Motivation for Jupyter Notebooks

Galileo's drawings of Jupiter and its Medicean Stars from Sidereus Nuncius

One of the first notebooks: Galileo’s drawings of Jupiter and its Medicean Stars from Sidereus Nuncius. Image courtesy of the History of Science Collections, University of Oklahoma Libraries (CC-BY).

Our first notebook

Exercise Jupyter-1: Create a notebook (15 min)

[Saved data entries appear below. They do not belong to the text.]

(** ** Counting threads *)

Fixpoint cnt {A} (P : A -> bool) (l : list A) : nat :=
  match l with
  | [] => 0
  | x :: l => Nat.b2n (P x) + cnt P l
  end.

Lemma cnt_insert {A} (P : A -> bool) l i x y :
  l !! i = Some x -> (cnt P (<[i := y]> l) + Nat.b2n (P x) = cnt P l + Nat.b2n (P y))%nat.
Proof.
  revert i. induction l as [|z l IH]; intros [|i] Hi; simplify_eq/=; [lia|].
  specialize (IH i Hi). lia.
Qed.

Lemma cnt_ge {A} (P : A -> bool) l i x : l !! i = Some x -> (Nat.b2n (P x) <= cnt P l)%nat.
Proof.
  revert i. induction l as [|z l IH]; intros [|i] Hi; simplify_eq/=; [lia|].
  specialize (IH i Hi). lia.
Qed.

Lemma cnt_snoc {A} (P : A -> bool) l x : cnt P (l ++ [x]) = (cnt P l + Nat.b2n (P x))%nat.
Proof. induction l as [|z l IH]; simpl; lia. Qed.

Lemma cnt_le {A} (P Q : A -> bool) l :
  (forall x, P x = true -> Q x = true) -> (cnt P l <= cnt Q l)%nat.
Proof.
  intros HPQ. induction l as [|x l IH]; simpl; [lia|].
  specialize (HPQ x). destruct (P x), (Q x); simpl; lia.
Qed.

Lemma cnt_zero {A} (P : A -> bool) l : cnt P l = 0%nat <-> Forall (fun x => P x = false) l.
Proof.
  induction l as [|x l IH]; simpl; [done|]. rewrite Forall_cons, <-IH.
  destruct (P x); simpl; intuition lia.
Qed.

(** ** What is being counted *)

Definition holds_wmu (t : thread) : bool :=
  match t with TWrite2 _ | TWrite3 _ _ | TWrite4 _ _ | TClose2 _ => true | _ => false end.

(** May still emit a DATA frame without looking at the flags again. *)
Definition past_check (t : thread) : bool :=
  match t with TWrite3 _ total => negb (0 <? total) | TWrite4 _ _ => true | _ => false end.

Definition closing (t : thread) : bool :=
  match t with TClose1 _ | TClose2 _ => true | _ => false end.

Definition resetting (t : thread) : bool :=
  match t with TAbort1 _ => true | _ => false end.

(** Won [markReadDone] and has not closed [eofCh] yet. *)
Definition eof_pending (t : thread) : bool :=
  match t with TAbort3 | TRemClose1 | TRemReset2 | TShut1 => true | _ => false end.

(** Will call [remove] whatever happens. *)
Definition reset_removes (t : thread) : bool :=
  match t with
  | TAbort1 _ | TAbort2 | TAbort3 | TAbort4 | TAbort5
  | TRemReset1 | TRemReset2 | TRemReset3 | TRemReset4 => true
  | _ => false
  end.

(** Will call [remove] once both directions have ended. *)
Definition close_removes (t : thread) : bool :=
  match t with
  | TClose1 pd | TClose2 pd | TClose3 pd => pd
  | TRemClose1 | TRemClose2 => true
  | TRemClose3 both => both
  | _ => reset_removes t
  end.

(** [remoteClose] has marked the reading side. *)
Definition remote_closing (t : thread) : bool :=
  match t with TRemClose1 | TRemClose2 => true | _ => false end.

(** Is committed to calling [remove]. *)
Definition will_remove (t : thread) : bool :=
  match t with
  | TClose1 pd | TClose2 pd | TClose3 pd => pd
  | TRemClose3 both => both
  | _ => reset_removes t
  end.

Definition is_typ (typ : Byte.byte) (f : frame) : bool := Byte.eqb (f_typ f) typ.

(** No DATA frame after a CLOSE frame. *)
Fixpoint close_ends (fs : list frame) : bool :=
  match fs with
  | [] => true
  | f :: fs =>
      (if is_typ FrameClose f then (cnt (is_typ FrameData) fs =? 0)%nat else true) && close_ends fs
  end.

Lemma close_ends_snoc fs f :
  close_ends (fs ++ [f]) =
  close_ends fs && (if is_typ FrameData f then (cnt (is_typ FrameClose) fs =? 0)%nat else true).
Proof.
  induction fs as [|g fs IH]; simpl; [by destruct (is_typ FrameClose f), (is_typ FrameData f)|].
  rewrite IH, cnt_snoc. destruct (is_typ FrameClose g), (is_typ FrameData f); simpl;
    rewrite ?Nat.add_0_r, ?Nat.add_1_r, ?andb_true_r, ?andb_false_r, ?andb_assoc; done.
Qed.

  • Open a new notebook (on Windows: open Anaconda Navigator, then launch JupyterLab; on macOS/Linux: you can open JupyterLab from the terminal by typing jupyter-lab)

  • Rename the notebook

  • Create a markdown cell with a section title, a short text, an image, and an equation

    # Title of my notebook
    
    Some text.
    
    ![Photo of Galilei's manuscript](https://upload.wikimedia.org/wikipedia/commons/b/b3/Galileo_Galilei_%281564_-_1642%29_-_Serenissimo_Principe_-_manuscript_with_observations_of_Jupiter_and_four_of_its_moons%2C_1610.png)
    
    $E = mc^2$
    
  • Most important shortcut: Shift + Enter, to run current cell and create a new one below.

  • Create a code cell where you define the arithmetic_mean function:

    def arithmetic_mean(sequence):
        s = 0.0
        for element in sequence:
            s += element
        n = len(sequence)
        return s / n
    
  • In a different cell, call the function:

    arithmetic_mean([1, 2, 3, 4, 5])
    
  • Run all cells.

  • Save the notebook.

Use cases for notebooks

  • Really good for linear workflows (e.g. read data, filter data, do some statistics, plot the results)

  • Experimenting with new ideas, testing new libraries/databases

  • As an interactive development environment for code, data analysis, and visualization

  • Keeping track of interactive sessions, like a digital lab notebook

  • Supplementary information with published articles

Good practices

Run all cells before sharing/saving to verify that the results you see on your computer were not due to cells being run out of order.